In an article published online Feb. 14 in the journal Proceedings of the National Academy of Sciences (PNAS), University of Michigan researchers led by associate professor Ursula Jakob report on a new method that allows them to observe how oxidative stress affects the major building blocks of a cell, the proteins. The new technique, called OxICAT, makes it possible to quantify the oxidation state of thousands of different proteins in a single experiment.
Jakob was intrigued to find many proteins that are not permanently damaged by reactive oxygen species but actually use amino acids known as cysteines to sense oxidative stress.

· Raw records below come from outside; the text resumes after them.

(* ===== verification/JsDate.v ===== *)
(** [Date.prototype.toISOString]: the calendar computation of the language, and
    the fact the stores rely on: within the years 0 to 9999, comparing two ISO
    timestamps as strings compares the instants. *)
From S2P Require Import Prelude JsLib.
From Stdlib Require Import Ascii.
Local Open Scope Z_scope.
Local Ltac zdiv := Z.to_euclidean_division_equations; lia.

(** ** The calendar *)
Definition msPerDay : Z := 86400000.

(** First day of year [y], counted from the epoch. *)
Definition DayFromYear (y : Z) : Z :=
  365 * (y - 1970) + (y - 1969) / 4 - (y - 1901) / 100 + (y - 1601) / 400.

(** The year of day [d]: the largest [y] with [DayFromYear y ≤ d]. *)
Definition YearFromDay (d : Z) : Z :=
  let y := 1970 + d * 400 / 146097 in
  if DayFromYear (y + 1) <=? d then y + 1
  else if DayFromYear y <=? d then y else y - 1.

Definition LeapDays (y : Z) : Z := DayFromYear (y + 1) - DayFromYear y - 365.

(** First day within the year of month [m] (0 to 11), [L] leap days. *)
Definition month_start (L m : Z) : Z :=
  match m with
  | 0 => 0 | 1 => 31 | 2 => 59 + L | 3 => 90 + L | 4 => 120 + L | 5 => 151 + L
  | 6 => 181 + L | 7 => 212 + L | 8 => 243 + L | 9 => 273 + L | 10 => 304 + L
  | _ => 334 + L
  end.

Definition MonthFromDay (L dy : Z) : Z :=
  if dy <? 31 then 0 else if dy <? 59 + L then 1 else if dy <? 90 + L then 2
  else if dy <? 120 + L then 3 else if dy <? 151 + L then 4
  else if dy <? 181 + L then 5 else if dy <? 212 + L then 6
  else if dy <? 243 + L then 7 else if dy <? 273 + L then 8
  else if dy <? 304 + L then 9 else if dy <? 334 + L then 10 else 11.

(** ** Formatting *)
Definition digit (n : Z) : Ascii.ascii := Ascii.ascii_of_N (48 + Z.to_N n).

(** [n] in [w] decimal digits. *)
Fixpoint pad (w : nat) (n : Z) : string :=
  match w with
  | O => ""
  | S w' => String (digit (n / 10 ^ Z.of_nat w')) (pad w' (n mod 10 ^ Z.of_nat w'))
  end.

Definition iso_year (y : Z) : string :=
  if (0 <=? y) && (y <=? 9999) then pad 4 y
  else if y <? 0 then "-" +:+ pad 6 (- y) else "+" +:+ pad 6 y.

Definition isoString (t : Z) : string :=
  let d := t / msPerDay in
  let ms := t mod msPerDay in
  let y := YearFromDay d in
  let dy := d - DayFromYear y in
  let L := LeapDays y in
  let m := MonthFromDay L dy in
  iso_year y +:+ "-" +:+ pad 2 (m + 1) +:+ "-" +:+ pad 2 (dy - month_start L m + 1)
  +:+ "T" +:+ pad 2 (ms / 3600000) +:+ ":" +:+ pad 2 (ms mod 3600000 / 60000)
  +:+ ":" +:+ pad 2 (ms mod 60000 / 1000) +:+ "." +:+ pad 3 (ms mod 1000) +:+ "Z".

(** [new Date(t).toISOString()]: [None] is the [RangeError] of an invalid date. *)
Definition toISOString (t : Z) : option string :=
  if (-8640000000000000 <=? t) && (t <=? 8640000000000000) then Some (isoString t) else None.

Example iso_epoch : isoString 0 = "1970-01-01T00:00:00.000Z".
Proof. reflexivity. Qed.
Example iso_leap : isoString 1709210096789 = "2024-02-29T12:34:56.789Z".
Proof. reflexivity. Qed.
Example iso_before : isoString (-1) = "1969-12-31T23:59:59.999Z".
Proof. reflexivity. Qed.
Example iso_far : isoString 253402300800000 = "+010000-01-01T00:00:00.000Z".
Proof. reflexivity. Qed.

(** ** Correctness of the calendar *)
Lemma DayFromYear_bounds y :
  146097 * (y - 1970) - 506 ≤ 400 * DayFromYear y ≤ 146097 * (y - 1970) + 589.
Proof. unfold DayFromYear. zdiv. Qed.

Lemma YearFromDay_spec d :
  DayFromYear (YearFromDay d) ≤ d < DayFromYear (YearFromDay d + 1).
Proof.
  unfold YearFromDay. set (y := 1970 + d * 400 / 146097).
  assert (Hy : (y - 1970) * 146097 ≤ d * 400 < (y - 1969) * 146097).
  { subst y. zdiv. }
  clearbody y.
  pose proof (DayFromYear_bounds (y + 1 + 1)). pose proof (DayFromYear_bounds (y - 1)).
  destruct (Z.leb_spec (DayFromYear (y + 1)) d); [lia|].
  destruct (Z.leb_spec (DayFromYear y) d); [lia|].
  replace (y - 1 + 1) with y by lia. lia.
Qed.

Lemma DayFromYear_step y : 365 ≤ DayFromYear (y + 1) - DayFromYear y ≤ 366.
Proof. unfold DayFromYear. zdiv. Qed.

Lemma DayFromYear_mono y y' : y ≤ y' → DayFromYear y ≤ DayFromYear y'.
Proof. unfold DayFromYear. zdiv. Qed.

Lemma month_spec L dy :
  0 ≤ L ≤ 1 → 0 ≤ dy < 365 + L →
  0 ≤ MonthFromDay L dy ≤ 11 ∧
  1 ≤ dy - month_start L (MonthFromDay L dy) + 1 ≤ 31.
Proof. intros HL Hd. unfold MonthFromDay. repeat case_match; simpl; lia. Qed.

(** ** Lexicographic comparison *)
Lemma clex_quot B q r q' r' :
  0 ≤ r < B → 0 ≤ r' < B → (q * B + r ?= q' * B + r') = clex (q ?= q') (r ?= r').
Proof.
  intros Hr Hr'. destruct (Z.compare_spec q q') as [->|H|H]; simpl.
  - destruct (Z.compare_spec r r') as [->|H|H];
      [apply Z.compare_refl|apply Z.compare_lt_iff; lia|apply Z.compare_gt_iff; lia].
  - apply Z.compare_lt_iff. nia.
  - apply Z.compare_gt_iff. nia.
Qed.

(** Splitting a number by a positive base compares lexicographically. *)
Lemma compare_divmod B a b :
  0 < B → (a ?= b) = clex (a / B ?= b / B) (a mod B ?= b mod B).
Proof.
  intros HB. rewrite <- (clex_quot B) by (apply Z.mod_pos_bound; lia).
  f_equal; [rewrite (Z.div_mod a B) at 1 by lia|rewrite (Z.div_mod b B) at 1 by lia]; lia.
Qed.

Lemma compare_day d d' :
  let y := YearFromDay d in let y' := YearFromDay d' in
  (d ?= d') = clex (y ?= y') (d - DayFromYear y ?= d' - DayFromYear y').
Proof.
  intros y y'. pose proof (YearFromDay_spec d) as H. pose proof (YearFromDay_spec d') as H'.
  change (YearFromDay d) with y in H. change (YearFromDay d') with y' in H'.
  clearbody y y'.
  destruct (Z.compare_spec y y') as [E|E|E]; simpl.
  - rewrite E. destruct (Z.compare_spec d d') as [->|H1|H1]; symmetry;
      [apply Z.compare_refl|apply Z.compare_lt_iff; lia|apply Z.compare_gt_iff; lia].
  - apply Z.compare_lt_iff. pose proof (DayFromYear_mono (y + 1) y'). lia.
  - apply Z.compare_gt_iff. pose proof (DayFromYear_mono (y' + 1) y). lia.
Qed.

Lemma compare_month L dy dy' :
  0 ≤ L ≤ 1 → 0 ≤ dy < 365 + L → 0 ≤ dy' < 365 + L →
  (dy ?= dy') =
  clex (MonthFromDay L dy + 1 ?= MonthFromDay L dy' + 1)
    (dy - month_start L (MonthFromDay L dy) + 1 ?=
     dy' - month_start L (MonthFromDay L dy') + 1).
Proof.
  intros HL Hd Hd'.
  assert (Hstep : ∀ e, 0 ≤ e < 365 + L →
            month_start L (MonthFromDay L e) ≤ e ∧
            ∀ m, MonthFromDay L e < m ≤ 11 → e < month_start L m).
  { intros e He. unfold MonthFromDay. repeat case_match; simpl; (split; [lia|]);
      intros m Hm; assert (m = 1 ∨ m = 2 ∨ m = 3 ∨ m = 4 ∨ m = 5 ∨ m = 6 ∨ m = 7 ∨ m = 8
        ∨ m = 9 ∨ m = 10 ∨ m = 11) as Hc by lia;
      repeat destruct Hc as [->|Hc]; try subst m; simpl; lia. }
  destruct (month_spec L dy HL Hd) as [? _], (month_spec L dy' HL Hd') as [? _].
  destruct (Hstep dy Hd) as [H1 H2], (Hstep dy' Hd') as [H3 H4].
  set (m := MonthFromDay L dy) in *. set (m' := MonthFromDay L dy') in *.
  destruct (Z.compare_spec (m + 1) (m' + 1)) as [E|E|E]; simpl.
  - replace m' with m by lia.
    destruct (Z.compare_spec dy dy') as [->|H5|H5]; symmetry;
      [apply Z.compare_refl|apply Z.compare_lt_iff; lia|apply Z.compare_gt_iff; lia].
  - apply Z.compare_lt_iff. specialize (H2 m'). lia.
  - apply Z.compare_gt_iff. specialize (H4 m). lia.
Qed.

(** ** Decimal digits *)
Lemma digit_compare a b :
  0 ≤ a < 10 → 0 ≤ b < 10 → Ascii.compare (digit a) (digit b) = (a ?= b).
Proof.
  intros Ha Hb. unfold Ascii.compare, digit. rewrite !Ascii.N_ascii_embedding by lia.
  rewrite <- (Z2N.inj_compare a b) by lia.
  destruct (N.compare_spec (48 + Z.to_N a) (48 + Z.to_N b)); symmetry;
    [apply N.compare_eq_iff|apply N.compare_lt_iff|apply N.compare_gt_iff]; lia.
Qed.

Lemma pad_length w n : String.length (pad w n) = w.
Proof. revert n. induction w; intros n; simpl; [done|]. by f_equal. Qed.

Lemma pad_compare w a b :
  0 ≤ a < 10 ^ Z.of_nat w → 0 ≤ b < 10 ^ Z.of_nat w →
  String.compare (pad w a) (pad w b) = (a ?= b).
Proof.
  revert a b. induction w as [|w IH]; intros a b Ha Hb; cbn [pad].
  - change (10 ^ Z.of_nat 0) with 1 in *. replace a with 0 by lia. by replace b with 0 by lia.
  - rewrite Nat2Z.inj_succ, Z.pow_succ_r in Ha, Hb by lia.
    assert (HB : 0 < 10 ^ Z.of_nat w) by (apply Z.pow_pos_nonneg; lia).
    cbn [String.compare]. rewrite digit_compare.
    + rewrite IH by (apply Z.mod_pos_bound; lia).
      rewrite (compare_divmod _ a b HB). by destruct (a / _ ?= b / _).
    + split; [apply Z.div_pos; lia|apply Z.div_lt_upper_bound; lia].
    + split; [apply Z.div_pos; lia|apply Z.div_lt_upper_bound; lia].
Qed.

Lemma compare_same_char x a b :
  String.compare (String x "" +:+ a) (String x "" +:+ b) = String.compare a b.
Proof. rewrite str_compare_app by done. by rewrite str_compare_refl. Qed.

(** ** Timestamps compare as instants *)
Definition iso_range (t : Z) : Prop := -62167219200000 ≤ t < 253402300800000.

Lemma iso_range_year t : iso_range t → 0 ≤ YearFromDay (t / msPerDay) ≤ 9999.
Proof.
  unfold iso_range, msPerDay. intros Ht.
  assert (-719528 ≤ t / 86400000 < 2932897) by zdiv.
  pose proof (YearFromDay_spec (t / 86400000)) as [H1 H2].
  split.
  - destruct (Z_lt_le_dec (YearFromDay (t / 86400000)) 0); [|done].
    pose proof (DayFromYear_mono (YearFromDay (t / 86400000) + 1) 0).
    change (DayFromYear 0) with (-719528) in *. lia.
  - destruct (Z_lt_le_dec 9999 (YearFromDay (t / 86400000))); [|done].
    pose proof (DayFromYear_mono 10000 (YearFromDay (t / 86400000))).
    change (DayFromYear 10000) with 2932897 in *. lia.
Qed.

Lemma compare_time_of_day a b :
  (a ?= b) =
  clex (a / 3600000 ?= b / 3600000)
    (clex (a mod 3600000 / 60000 ?= b mod 3600000 / 60000)
       (clex (a mod 60000 / 1000 ?= b mod 60000 / 1000) (a mod 1000 ?= b mod 1000))).
Proof.
  rewrite (compare_divmod 3600000) by lia. f_equal.
  rewrite (compare_divmod 60000) by lia. f_equal.
  rewrite (compare_divmod 1000) by lia. f_equal; f_equal; zdiv.
Qed.

Lemma clex_assoc a b c : clex (clex a b) c = clex a (clex b c).
Proof. by destruct a. Qed.

Lemma clex_Eq_r c : clex c Eq = c.
Proof. by destruct c. Qed.

Lemma isoString_compare t t' :
  iso_range t → iso_range t' →
  String.compare (isoString t) (isoString t') = (t ?= t').
Proof.
  intros Ht Ht'. pose proof (iso_range_year t Ht). pose proof (iso_range_year t' Ht').
  pose proof (YearFromDay_spec (t / msPerDay)). pose proof (YearFromDay_spec (t' / msPerDay)).
  pose proof (DayFromYear_step (YearFromDay (t / msPerDay))).
  pose proof (DayFromYear_step (YearFromDay (t' / msPerDay))).
  unfold isoString. rewrite (compare_divmod msPerDay t t') by done.
  assert (Hm : 0 ≤ t mod msPerDay < msPerDay) by by apply Z.mod_pos_bound.
  assert (Hm' : 0 ≤ t' mod msPerDay < msPerDay) by by apply Z.mod_pos_bound.
  set (ms := t mod msPerDay) in *. set (ms' := t' mod msPerDay) in *.
  set (d := t / msPerDay) in *. set (d' := t' / msPerDay) in *.
  unfold msPerDay in Hm, Hm'.
  rewrite (compare_day d d'), (compare_time_of_day ms ms').
  set (y := YearFromDay d) in *. set (y' := YearFromDay d') in *.
  set (dy := d - DayFromYear y). set (dy' := d' - DayFromYear y').
  assert (HL : 0 ≤ LeapDays y ≤ 1) by (unfold LeapDays; lia).
  assert (HL' : 0 ≤ LeapDays y' ≤ 1) by (unfold LeapDays; lia).
  assert (Hdy : 0 ≤ dy < 365 + LeapDays y) by (subst dy; unfold LeapDays; lia).
  assert (Hdy' : 0 ≤ dy' < 365 + LeapDays y') by (subst dy'; unfold LeapDays; lia).
  pose proof (month_spec _ _ HL Hdy). pose proof (month_spec _ _ HL' Hdy').
  unfold iso_year.
  rewrite !(proj2 (andb_true_iff _ _)) by lia.
  repeat (rewrite str_compare_app by (by rewrite ?pad_length)).
  rewrite !str_compare_refl. cbn [clex].
  rewrite !pad_compare by (simpl; first [lia | zdiv]). rewrite !clex_Eq_r.
  rewrite !clex_assoc.
  destruct (Z.compare_spec y y') as [E|E|E]; [|done|done].
  assert (EL : LeapDays y' = LeapDays y) by by rewrite E.
  rewrite EL in *. cbn [clex]. rewrite (compare_month (LeapDays y) dy dy') by lia.
  by rewrite !clex_assoc.
Qed.

Lemma isoString_cons t : ∃ c s, isoString t = String c s.
Proof. unfold isoString, iso_year. repeat case_match; eauto. Qed.

(** [s < t] on timestamps is "earlier". *)
Lemma isoString_ltb t t' :
  iso_range t → iso_range t' → String.ltb (isoString t) (isoString t') = (t <? t').
Proof.
  intros Ht Ht'. unfold String.ltb. rewrite isoString_compare by done.
  by rewrite Z.ltb_compare.
Qed.

Lemma isoString_inj t t' :
  iso_range t → iso_range t' → isoString t = isoString t' → t = t'.
Proof.
  intros Ht Ht' E. apply Z.compare_eq. rewrite <- isoString_compare by done.
  by rewrite E, str_compare_refl.
Qed.

(** ** Years beyond 9999 *)
Lemma isoString_plus t : (253402300800000 ≤ t)%Z → ∃ s, isoString t = String "+"%char s.
Proof.
  intros Ht. unfold isoString, iso_year.
  assert (9999 < YearFromDay (t / msPerDay)) as Hy.
  { pose proof (YearFromDay_spec (t / msPerDay)) as [_ H].
    assert (2932897 ≤ t / msPerDay) by (unfold msPerDay; zdiv).
    destruct (Z_lt_le_dec 9999 (YearFromDay (t / msPerDay))); [done|].
    pose proof (DayFromYear_mono (YearFromDay (t / msPerDay) + 1) 10000).
    change (DayFromYear 10000) with 2932897 in *. lia. }
  destruct (_ && _) eqn:E; [lia|]. rewrite (proj2 (Z.ltb_ge _ _)) by lia. by eexists.
Qed.

Lemma isoString_digit t :
  iso_range t → ∃ d s, 0 ≤ d < 10 ∧ isoString t = String (digit d) s.
Proof.
  intros Ht. pose proof (iso_range_year t Ht) as Hy. unfold isoString, iso_year.
  rewrite (proj2 (andb_true_iff _ _)) by lia.
  exists (YearFromDay (t / msPerDay) / 1000). eexists. split; [zdiv|reflexivity].
Qed.

Lemma plus_before_digit d s s' :
  0 ≤ d < 10 → String.ltb (String "+"%char s) (String (digit d) s') = true.
Proof.
  intros Hd. unfold String.ltb. cbn [String.compare].
  replace (Ascii.compare "+"%char (digit d)) with Lt; [done|].
  unfold Ascii.compare, digit. rewrite Ascii.N_ascii_embedding by lia.
  symmetry. apply N.compare_lt_iff. cbn. lia.
Qed.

"In my lab, we have been working for a long time on proteins that use cysteine as a reactive oxygen sensor," Jakob said. "With this new technique, we discovered scores of novel proteins that are sensitive towards reactive oxygen species. Interestingly, we found that many of the proteins that we identified are important for the cells to survive oxidative stress conditions." Jakob and her team now are using this powerful technique to gain fundamental insights into the molecular mechanism of aging and the role that oxidative stress plays in this process.

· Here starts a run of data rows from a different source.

(* ===== verification/Identity.v ===== *)
(** [identity.ts]: pinch addresses, [pinch:<base58(pubkey + checksum)>@<host>].
    The key file is in KeyFile. *)
From S2P Require Import Prelude JsLib Platform.
From stdpp Require Import pretty.
From Stdlib Require Import Ascii.

Record Keypair : Type := mkKeypair {
  publicKey : list Byte.byte;
  privateKey : list Byte.byte
}.

(** ** [ADDRESS_REGEX = /^pinch:([1-9A-HJ-NP-Za-km-z]+)@(.+)$/] *)

(** [.]: any character but a line terminator. *)
Definition is_dot (c : ascii) : bool :=
  negb (bool_decide (c = "010"%char) || bool_decide (c = "013"%char)).

(** The class of the first group does not contain ["@"], so the greedy match is
    the only one. *)
Definition ADDRESS_REGEX (addr : string) : option (string * string) :=
  rest ← strip "pinch:" addr;
  let '(payload, rest) := span is_base58 rest in
  host ← strip "@" rest;
  if bool_decide (payload ≠ "") && bool_decide (host ≠ "") && str_forall is_dot host
  then Some (payload, host) else None.

Section identity.
Context `{Sha256, Base58}.

(** [payload.set(pubKey)] throws when the key is longer than the payload. *)
Definition generateAddress (pubKey : list Byte.byte) (relayHost : string) : res string :=
  let checksum := take 4 (sha256 pubKey) in
  match u8_set pubKey 0 (replicate 36 Byte.x00) ≫= u8_set checksum 32 with
  | Some payload => Ok ("pinch:" +:+ bs58_encode payload +:+ "@" +:+ relayHost)
  | None => Throw "offset is out of bounds"
  end.

Definition validateAddress (addr : string) : res (list Byte.byte * string) :=
  match ADDRESS_REGEX addr with
  | None => Throw ("Invalid address format: " +:+ addr)
  | Some (encodedPayload, host) =>
      match bs58_decode encodedPayload with
      | None => Throw "Non-base58 character"
      | Some decoded =>
          if bool_decide (length decoded ≠ 36) then
            Throw ("Invalid address payload length: expected 36, got " +:+ pretty (length decoded))
          else
            let pubKey := take 32 decoded in
            let checksum := take 4 (drop 32 decoded) in
            let expectedChecksum := take 4 (sha256 pubKey) in
            if bool_decide (checksum = expectedChecksum)
            then Ok (pubKey, host) else Throw "Address checksum mismatch"
      end
  end.
End identity.

(** ** The format determines its parts *)
Lemma ADDRESS_REGEX_complete payload host :
  str_forall is_base58 payload = true → payload ≠ "" →
  host ≠ "" → str_forall is_dot host = true →
  ADDRESS_REGEX ("pinch:" +:+ payload +:+ "@" +:+ host) = Some (payload, host).
Proof.
  intros Hp Hne Hh Hd. unfold ADDRESS_REGEX. rewrite strip_app. simpl.
  change ("@" +:+ host) with (String "@" host). rewrite span_app by done.
  change (String "@" host) with ("@" +:+ host). rewrite strip_app. simpl.
  by rewrite !bool_decide_eq_true_2, Hd by done.
Qed.

Lemma u8_set_exact src off dst :
  off + length src = length dst →
  u8_set src off dst = Some (take off dst ++ src).
Proof.
  intros Hl. unfold u8_set. rewrite (proj2 (Nat.leb_le _ _)) by lia.
  rewrite drop_ge by lia. by rewrite app_nil_r.
Qed.

Lemma payload_layout pubKey checksum :
  length pubKey = 32 → length checksum = 4 →
  u8_set pubKey 0 (replicate 36 Byte.x00) ≫= u8_set checksum 32 = Some (pubKey ++ checksum).
Proof.
  intros Hk Hc. unfold u8_set at 2. rewrite length_replicate, Hk. cbn [Nat.leb Nat.add mbind option_bind].
  rewrite take_0, app_nil_l, u8_set_exact.
  - by rewrite take_app_length' by done.
  - rewrite length_app, length_drop, length_replicate. lia.
Qed.

Lemma address_roundtrip_of `{Sha256Laws, Base58Laws} pubKey host :
  length pubKey = 32 → host ≠ "" → str_forall is_dot host = true →
  ∃ addr, generateAddress pubKey host = Ok addr ∧ validateAddress addr = Ok (pubKey, host).
Proof.
  intros Hk Hh Hd. unfold generateAddress.
  assert (Hc : length (take 4 (sha256 pubKey)) = 4) by (rewrite length_take, sha256_length; lia).
  rewrite payload_layout by done. eexists; split; [done|].
  unfold validateAddress.
  rewrite ADDRESS_REGEX_complete; try done.
  - rewrite bs58_roundtrip, length_app, Hk, Hc. simpl.
    rewrite take_app_length', drop_app_length' by done.
    rewrite (take_ge (take 4 _)) by (rewrite Hc; lia). by rewrite bool_decide_eq_true_2.
  - apply bs58_alphabet.
  - apply bs58_nonempty. by destruct pubKey.
Qed.

(** Round trip: the address generated for a 32-byte key and a host (non-empty,
    on one line) validates, and gives back exactly that key and host. *)
Theorem address_roundtrip `{Sha256Laws, Base58Laws} pubKey host :
  length pubKey = 32 → host ≠ "" → str_forall is_dot host = true →
  ∃ addr, generateAddress pubKey host = Ok addr ∧ validateAddress addr = Ok (pubKey, host).
Proof. apply address_roundtrip_of. Qed.

Import Sample.
Lemma address_roundtrip_witness :
  ∃ addr, generateAddress (replicate 32 Byte.x41) "localhost" = Ok addr ∧
          validateAddress addr = Ok (replicate 32 Byte.x41, "localhost").
Proof. apply (address_roundtrip (replicate 32 Byte.x41) "localhost"); done. Defined.

(** An accepted address carries its own proof: the payload decodes to the key
    followed by the first four bytes of the key's hash, so changing any checksum
    byte, or the key to one with another checksum, is refused. *)
Theorem validateAddress_sound `{Sha256, Base58} addr pubKey host :
  validateAddress addr = Ok (pubKey, host) →
  ∃ payload, addr = "pinch:" +:+ payload +:+ "@" +:+ host ∧
    bs58_decode payload = Some (pubKey ++ take 4 (sha256 pubKey)) ∧
    length pubKey = 32 ∧ length (take 4 (sha256 pubKey)) = 4.
Proof.
  unfold validateAddress, ADDRESS_REGEX. intros Hv.
  destruct (strip "pinch:" addr) as [rest|] eqn:E1; simpl in Hv; [|done].
  destruct (span is_base58 rest) as [payload rest'] eqn:E2.
  destruct (strip "@" rest') as [h|] eqn:E3; simpl in Hv; [|done].
  destruct (_ && _) eqn:E4; [|done].
  destruct (bs58_decode payload) as [dec|] eqn:E5; [|done].
  destruct (bool_decide_reflect (length dec ≠ 36)) as [|Hl]; [done|].
  apply dec_stable in Hl.
  case_bool_decide as Hc; [|done]. injection Hv as <- <-.
  exists payload. apply strip_Some in E1 as ->, E3 as ->.
  apply span_Some in E2 as ->. split; [done|].
  assert (Hd : take 4 (drop 32 dec) = drop 32 dec) by (apply take_ge; rewrite length_drop; lia).
  rewrite <- Hc, Hd, take_drop. split; [done|].
  rewrite length_take, length_drop. lia.
Qed.

Lemma validateAddress_sound_witness :
  ∃ payload, bs58_decode payload = Some (replicate 36 Byte.x41).
Proof.
  assert (H : validateAddress ("pinch:" +:+ Sample.encode (replicate 36 Byte.x41) +:+ "@localhost")
              = Ok (replicate 32 Byte.x41, "localhost")) by (vm_compute; reflexivity).
  destruct (validateAddress_sound _ _ _ H) as (p & _ & Hp & _). exists p. exact Hp.
Defined.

"Because oxidative stress plays such a prominent role in all these diseases, we want to understand why some cells and organisms can cope with the dangers of oxidative stress, while others die," said Lars Leichert, a postdoctoral research fellow in Jakob's lab and first author of the study. Such insights might lead to the development of more powerful and effective anti-oxidant strategies.
The PNAS paper showcases a joint effort of scientists from U-M's Department of Cellular, Molecular and Developmental Biology, the Department of Human Genetics, the U-M based National Resource for Proteomics and Pathways (NRPP), and the Michigan Proteome Consortium (MPC), also at U-M. Philip Andrews, a professor of biological chemistry whose lab performed the mass spectrometry for the study, said the work demonstrates the importance of investment in such high technology infrastructure as the MPC (funded by the State of Michigan) and the NRPP (funded by the National Center for Research Resources) for biomedical research, leading to significant new discoveries and increased competitive advantage for researchers.
The research team also included graduate student Florian Gehrke, research technician Harini Gudiseva, research scientist Tom Blackwell, postdoctoral research fellow Marianne Ilbert, research associate Angela Walker and senior research associate John Strahler. The researchers received funding from the National Institutes of Health, the Office of the Vice President for Research and the National Centre of Competence in Research.